Limitations of the cSLE Battery for use in clinical settings include a 3-hour time requirement for completion and the need for specially trained administration personnel. In addition, formal neurocognitive testing performance may be influenced by fatigue and language proficiency and ideally, intervals between testing sessions should be at least 6 month and better 12 months in order to avoid overt practice effects [55, 58, 59].
Other Approaches to Screen for Impairments of Cognitive Ability in Children
The Mini Mental Status Exam (MMSE) is a cognitive screening test that, in a modified version, can be used in children four years and older [60, 61]. Although it is a brief and practical tool to screen for the severity of neurocognitive deficits over times, the MMSE is not sensitive enough to serve as a screening tool for reduced cognitive ability by itself; rather the MMSE needs to be combined with other tests to yield sufficient sensitivity desirable for a screening test [60].
School records and academic performance can provide insights into cognitive compromise in cSLE. Multi-domain neurocognitive compromise and severe academic deficits during the first year of the disease have been reported in some cSLE patients, in addition to concomitant increases in depressive symptoms on child self-report scales and internalizing behaviors [62]. Children with a history of NPSLE may experience school failure due to attention and learning difficulties [63], and long-term consequences that interfere with their subsequent cognitive development [64]. Therefore, a school history can provide important cues about a child’s cognitive abilities but certainly does not substitute for formalized testing.
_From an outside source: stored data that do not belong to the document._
Lemma demo_answered principal i {X} (e : client_call X) inputs m :
  answered i e m (demo_answer principal i e inputs m).1.1 (demo_answer principal i e inputs m).2.
Proof. destruct e; try done. cbn. by destruct (enter i s m). Qed.

Lemma demo_schedule principal i id {A} (p : client A) : forall fence inputs m,
  schedule i (p, m) (demo_drive principal i id p fence inputs m).1 (demo_drive principal i id p fence inputs m).2.
Proof.
  induction p as [a|X e k IH]; intros fence inputs m; [constructor|]. cbn [demo_drive].
  assert (Hop : forall n inputs m, let '(x, inputs', m') := demo_answer principal i e inputs m in
    let '(ls, c) := demo_drive principal i id (k x) n inputs' m' in schedule i (Op e k, m) (Own (Did e x) (record_of i m) :: ls) c).
  { intros n inputs' m1. pose proof (demo_answered principal i e inputs' m1) as Ha.
    destruct (demo_answer principal i e inputs' m1) as [[x inputs2] m2]. specialize (IH x n inputs2 m2).
    destruct (demo_drive principal i id (k x) n inputs2 m2) as [ls c]. exact (SchedOwn i X e k m1 x m2 ls c Ha IH). }
  destruct fence as [[|n]|].
  - set (m1 := Memory _ (bm_retained m)). specialize (Hop None inputs m1).
    destruct (demo_answer principal i e inputs m1) as [[x inputs2] m2]. destruct (demo_drive principal i id (k x) _ inputs2 m2) as [ls c].
    by apply SchedOther.
  - specialize (Hop (Some n) inputs m).
    destruct (demo_answer principal i e inputs m) as [[x inputs2] m2]. by destruct (demo_drive principal i id (k x) _ inputs2 m2) as [ls c].
  - specialize (Hop None inputs m).
    destruct (demo_answer principal i e inputs m) as [[x inputs2] m2]. by destruct (demo_drive principal i id (k x) _ inputs2 m2) as [ls c].
Qed.

Lemma schedule_trace i {A} (p : client A) m ls a m' : schedule i (p, m) ls (Ret a, m') -> trace_of p (own ls) a.
Proof.
  remember (p, m) as c. remember (Ret a, m') as c'. intros Hs. revert p m Heqc.
  induction Hs as [c|X e k m x m1 ls c' Ha Hs IH|p m ev retained ls c' Ho Hs IH]; intros p0 m0 Heqc; simplify_eq.
  - constructor.
  - cbn. constructor. by eapply IH.
  - cbn. by eapply IH.
Qed.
Detecting cognitive impairments in pediatric rheumatology clinical practice based on physician perception or parent unstructured report is inaccurate and insensitive [65]. However, obtaining the caregiver’s perception of the child’s cognitive function by completing the Pediatric Perceived Cognitive Function-43 questionnaire (PedsPCF-43) may provide additional cues to a child’s cognitive ability [66]. This questionnaire has been validated for use in cSLE [67] and probes select cognitive domains such as attention, memory retrieval, and working memory [68, 69].
Computerized Battery to Measure Cognitive Ability
There has been considerable work in recent years to develop and test computerized neuropsychological batteries to efficiently assess and screen cognitive function [70]. Advantages of computerized neuropsychological batteries include automatized, highly standardized, and increased precision of reaction time measurement; real-time administration and automatized scoring; and the ability to generate multiple alternate versions to minimize practice effects [70]. Examples of CNBs used for adults include CNS Vital Signs, Cogstate, Cambridge Neuropsychological Testing Automated Battery (CANTAB), and the Automated Neuropsychological Assessment Metrics (ANAM) [71].
The CANTAB is a computerized neuropsychological battery originally developed to support a diagnosis of dementia in the elderly [72] but it has also been used in pediatric populations as young as 4 years of age [73, 74]. The CANTAB emphasizes the assessment of executive functioning; includes measures of planning, set-shifting, spatial working memory and non-verbal memory span. The 90-minute administration time of the CANTAB may be challenging for young children [49], making it less practical.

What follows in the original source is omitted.